マドセン:私はこの映画を作る時に核エネルギーの施設に反対だとか賛成ではなく、オンカロがどういうものなのかというものを理解したいと(担当者に)話しました。純粋にこの建物がなにを意味するのかということを撮らせて欲しいと依頼したのです。オンカロの広報の方は最初、OKを出してくれました。広報の方は僕が見るに映画好きの方のようでした。僕の映画のアプローチの仕方を正しく理解してくれて面白いと思ってくれたようです。しかしながら、撮り始めて、作品に興味を示してくださった団体や媒体がサポートしてくれることになり、広い範囲で公開することが見えてきた途端に(管理会社から)契約書が送られてきました。デンマークの弁護士は「(この契約書は)最悪のものだ。この契約書にうっかりサインすると編集権、削除権がオンカロを運営する会社に行ってしまうと」と言いました。また、契約書の最後の条項に2011年まで公開してはならないとあります。2011年というのはオンカロが完成して(作業が)終了するタイミングで、それでは意味がありません。これは受け入れがたいということでプロデューサーは管理会社に対し「今まで私たちは申し出た姿勢を保ってきました。あなた方がこのような契約を申し出るという事は何かを隠しているというように受け取られます」と6~9カ月交渉を続け、2011年前に公開しても良いということになりました。

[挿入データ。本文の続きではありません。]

(* ===== verification/DCorrect.v ===== *)
(** * What the D demangler guarantees

    The properties of [demangle_d/] as a whole: it inverts mangling, its heap strings never
    leave their blocks, it returns on every input; and the inputs on which it reads or writes
    out of bounds or produces an output out of proportion to its input. *)
From S2P Require Import Prelude CLib DString DReal DParser DTotal DRefine DSpec DText DInverse.
From S2P Require Import DSymbol.
Local Open Scope Z_scope.

#[local] Arguments dec : simpl never.
#[local] Arguments Z.of_nat : simpl never.

(** ** Sequences of string operations *)

(** The calls that the parser makes on a string. *)
Inductive string_call : Type :=
| CAppendN (p : cptr) (n : Z)
| CAppendC (c : Z)
| CAppend (p : cptr)
| CPrependN (p : cptr) (n : Z)
| CPrepend (p : cptr)
| CNestpend (p : cptr) (is_nested : bool)
| CTruncate.

Definition call {T} {ops : DStringOps T} (d : T) (c : string_call) : res T :=
  match c with
  | CAppendN p n => append_n d p n
  | CAppendC c => append_c d c
  | CAppend p => append d p
  | CPrependN p n => prepend_n d p n
  | CPrepend p => prepend d p
  | CNestpend p b => nestpend d p b
  | CTruncate => truncate d
  end.

Fixpoint calls {T} {ops : DStringOps T} (d : T) (l : list string_call) : res T :=
  match l with
  | [] => Ok d
  | c :: l => let* d := call d c in calls d l
  end.

(** Sources are C strings of a process, counts are what [strtol] returns. *)
Definition call_ok (c : string_call) : bool :=
  match c with
  | CAppendN p n | CPrependN p n =>
      (0 <=? n) && (n <=? LONG_MAX) && (Z.of_nat (plen p) <? Impl.USER_SPACE)
  | CAppend p | CPrepend p | CNestpend p _ => Z.of_nat (plen p) <? Impl.USER_SPACE
  | CAppendC _ | CTruncate => true
  end.

Lemma call_sim d s c : ImplSpec.holds d s -> call_ok c = true ->
  sim ImplSpec.holds (call d c) (call s c).
Proof.
  intros Hh Hc. change (ImplSpec.holds) with (repr (T:=Impl.string_t)) in *.
  destruct c; cbn [call call_ok] in *; bools;
    [apply append_n_spec | apply append_c_spec | apply append_spec | apply prepend_n_spec
    | apply prepend_spec | apply nestpend_spec | apply truncate_spec]; auto; lia.
Qed.

(** C4: the representation invariant of [string.c]. Whatever sequence of calls is made on a
    new string, either the allocator refuses a block or the heap string holds exactly the
    text that the same calls build: [used] counts it, it is terminated inside its block, and
    no call writes outside of the block. *)
Theorem string_calls_hold (l : list string_call) :
  forallb call_ok l = true ->
  sim ImplSpec.holds (let* d := new_string in calls (T:=Impl.string_t) d l)
                     (calls (T:=bytes) [] l).
Proof.
  intros Hl. change (calls (T:=bytes) [] l) with (let* d := new_string in calls (T:=bytes) d l).
  eapply sim_bind; [apply ImplSpec.new_string_holds|].
  induction l as [|c l IH]; cbn [forallb calls] in *; intros d s Hh; [now constructor|]. bools.
  eapply sim_bind; [now apply call_sim|]. auto.
Qed.
Lemma parse_unsigned_runs o s : 0 <= pos s ->
  runs (parse_unsigned name o) s (fun v p =>
    pos s <= p <= Z.max (pos s) size /\ 0 <= v < 10 ^ 18
    /\ (isdigit (at_ (pos s)) = true -> pos s < p)).
Proof.
  intros Hp. unfold parse_unsigned. step. step.
  - step. step. apply negb_true_iff in Heqb. rewrite Heqb. pos_lia.
  - call unsigned_loop_runs. { unfold rem, size_ in *. lia. }
    step. step. destruct H0 as (A1 & A2 & A3). rewrite E in *.
    assert (10 ^ (pos s1 - pos s) <= 10 ^ 18).
    { apply Z.pow_le_mono_r; [lia|]. pose proof (short_numbers (pos s)). lia. }
    step. step. rewrite Z.mul_1_l in A2. intuition lia.
Qed.

Lemma parse_signed_runs o s : 0 <= pos s -> runs (parse_signed name o) s (grows s).
Proof.
  intros Hp. unfold parse_signed. step.
  eapply runs_bind with (P := fun _ p => pos s <= p).
  - step; [|step; pos_lia].
    step. step. step. step. pos_lia.
  - intros _ s1 H1. call parse_unsigned_runs. step. pos_lia.
Qed.

Lemma parse_signed_uscore_runs o s : 0 <= pos s ->
  runs (parse_signed_uscore name o) s (grows s).
Proof.
  intros Hp. unfold parse_signed_uscore. call parse_signed_runs. step. step; step; pos_lia.
Qed.

Lemma parse_virtual_offset_runs out s : 0 <= pos s ->
  runs (parse_virtual_offset name out) s (grows s).
Proof.
  intros Hp. unfold parse_virtual_offset. step. call parse_signed_uscore_runs. step.
  call parse_signed_uscore_runs. step. pos_lia.
Qed.

Lemma parse_non_virtual_offset_runs out s : 0 <= pos s ->
  runs (parse_non_virtual_offset name out) s (grows s).
Proof.
  intros Hp. unfold parse_non_virtual_offset. step. call parse_signed_uscore_runs. step. pos_lia.
Qed.

Lemma parse_double_runs out s : 0 <= pos s -> runs (parse_double name out) s (grows s).
Proof.
  intros Hp. unfold parse_double. step. destruct (LongFloat.strtold _) as [f r].
  step. step. step. step. pos_lia.
Qed.

Lemma skip_qualifiers_runs fuel : forall s, (rem s < fuel)%nat ->
  runs (skip_qualifiers name fuel) s (grows s).
Proof.
  induction fuel as [|fuel IH]; intros s Hf; [lia|]. cbn [skip_qualifiers]. step. step.
  - step. assert (pos s < size).
    { apply at_inside. intros X. rewrite X in Heqb. discriminate. }
    eapply runs_mono; [apply IH; pos_lia|]. pos_lia.
  - step. pos_lia.
Qed.

Lemma still_prepend_qualifiers q from n : still (prepend_qualifiers name q from n).
Proof. induction n as [|n IH]; cbn [prepend_qualifiers]; still_tac. Qed.

Lemma loop_fuel_enough s : 0 <= pos s -> (rem s < loop_fuel name)%nat.
Proof. unfold loop_fuel, rem, size_. lia. Qed.

Lemma parse_cv_qualifiers_runs q s : 0 <= pos s ->
  runs (parse_cv_qualifiers name q) s (hits id_bool s).
Proof.
  intros Hp. unfold parse_cv_qualifiers. step. step. step.
  call skip_qualifiers_runs. { apply loop_fuel_enough. lia. }
  step. apply runs_bind_still; [apply still_prepend_qualifiers|]. intros _ s9 E9.
  step. pos_lia.
Qed.

(** ** Members that do not recur *)

Lemma is_anonymous_runs len s :
  runs (is_anonymous name len) s (fun b p => p = pos s /\ (b = true -> 8 <= len)).
Proof.
  unfold is_anonymous. step; [step; pos_lia|]. step.
  step; [step|]. step; [|step; pos_lia].
  step. step. step; [|step; pos_lia]. step. step. pos_lia.
Qed.

Lemma u64_plus p len : 0 <= p <= size -> 0 <= len < 10 ^ 18 -> u64 (p + len) = p + len.
Proof.
  intros Hp Hl. unfold u64. apply Z.mod_small. unfold Impl.USER_SPACE in fits.
  change (10 ^ 18) with 1000000000000000000 in Hl. lia.
Qed.

Lemma runs_skip_len {C} len (k : unit -> M C) s (Q : C -> Z -> Prop) :
  (forall s', pos s' = u64 (pos s + len) -> runs (k tt) s' Q) ->
  runs (mbind (skip_len len) k) s Q.
Proof. intros H. unfold skip_len, modify, mbind, runs in *. cbn. apply (H (set_pos s _)). reflexivity. Qed.

Lemma source_name_runs out fuel : forall s, 0 <= pos s -> (rem s < fuel)%nat ->
  runs (source_name name fuel out) s
       (fun _ p => pos s <= p /\ (isdigit (at_ (pos s)) = true -> pos s < p)).
Proof.
  induction fuel as [|fuel IH]; intros s Hp Hf; [lia|]. cbn [source_name].
  step. step. call parse_unsigned_runs. step. rename a into len.
  match goal with H : _ /\ 0 <= len < _ /\ _ |- _ => destruct H as (A1 & A2 & A3) end.
  step; [|step; pos_lia].
  rewrite u64_plus in Heqb by lia.
  call is_anonymous_runs. step.
  - step. step. step.
    eapply runs_bind with (P := fun _ p => p = pos s2).
    { step; [step; pos_lia|]. step. step. step. pos_lia. }
    intros _ ? ?. apply runs_skip_len. intros t Et. rewrite u64_plus in Et by (norm_pos; lia).
    step. step.
    eapply runs_bind with (P := fun _ p => p = pos t).
    { step; [|step; pos_lia]. step. step. pos_lia. }
    intros _ ? ?. eapply runs_mono; [apply IH; pos_lia|]. pos_lia.
  - step. step. unfold runs, skip_len, modify. cbn. rewrite u64_plus by (norm_pos; lia). pos_lia.
Qed.

Lemma parse_source_name_runs out s : 0 <= pos s ->
  runs (parse_source_name name out) s
       (fun _ p => pos s <= p /\ (isdigit (at_ (pos s)) = true -> pos s < p)).
Proof. intros Hp. apply source_name_runs; auto using loop_fuel_enough. Qed.

Lemma parse_ctor_dtor_name_runs out s : 0 <= pos s ->
  runs (parse_ctor_dtor_name name out) s (fun _ p => pos s < p).
Proof.
  intros Hp. unfold parse_ctor_dtor_name. step. step. step. step. step. step.
  step; [step; pos_lia|]. step. step; [step; pos_lia|].
  step. step. step. step. step. step. step. step. pos_lia.
Qed.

映画を作る時には観客を信頼するとことが大事。答えを提示することはしません。むしろ質の高い質問を作るという事を心がけています。(マドセン監督)
-善悪ではなく、事実を捉えた淡々としたフィルムです。制作上で音楽、ナレーションなど善悪に囚われない工夫をされたと思うのですが、一番気を付けた点はお聞かせください。
マドセン:映画を作る時には観客を信頼するとことが大事です。この映画に限らず、観に来てくださる観客の方々は常に私が理解するように正しく理解し、好奇心を持ってくれるようものだと考えます。ですので、答えを提示することはしません。むしろ質の高い質問を作るという事を心がけています。この映画が完成した時にドキュメンタリーフィルムの映画祭に出品したのですが、上映後にアップリンク社長の浅井さんが「日本でこれを見せたい」と真っすぐ来てくれました。まだ福島の原発の問題も起きていない2009年の11月でした。地味な素材であるにも関わらず、すぐに決めてくれる方が現れたのは私としては大きな励みとなりました。震災前にアップリンクさんはこの作品に何かを見出してくれたということですね。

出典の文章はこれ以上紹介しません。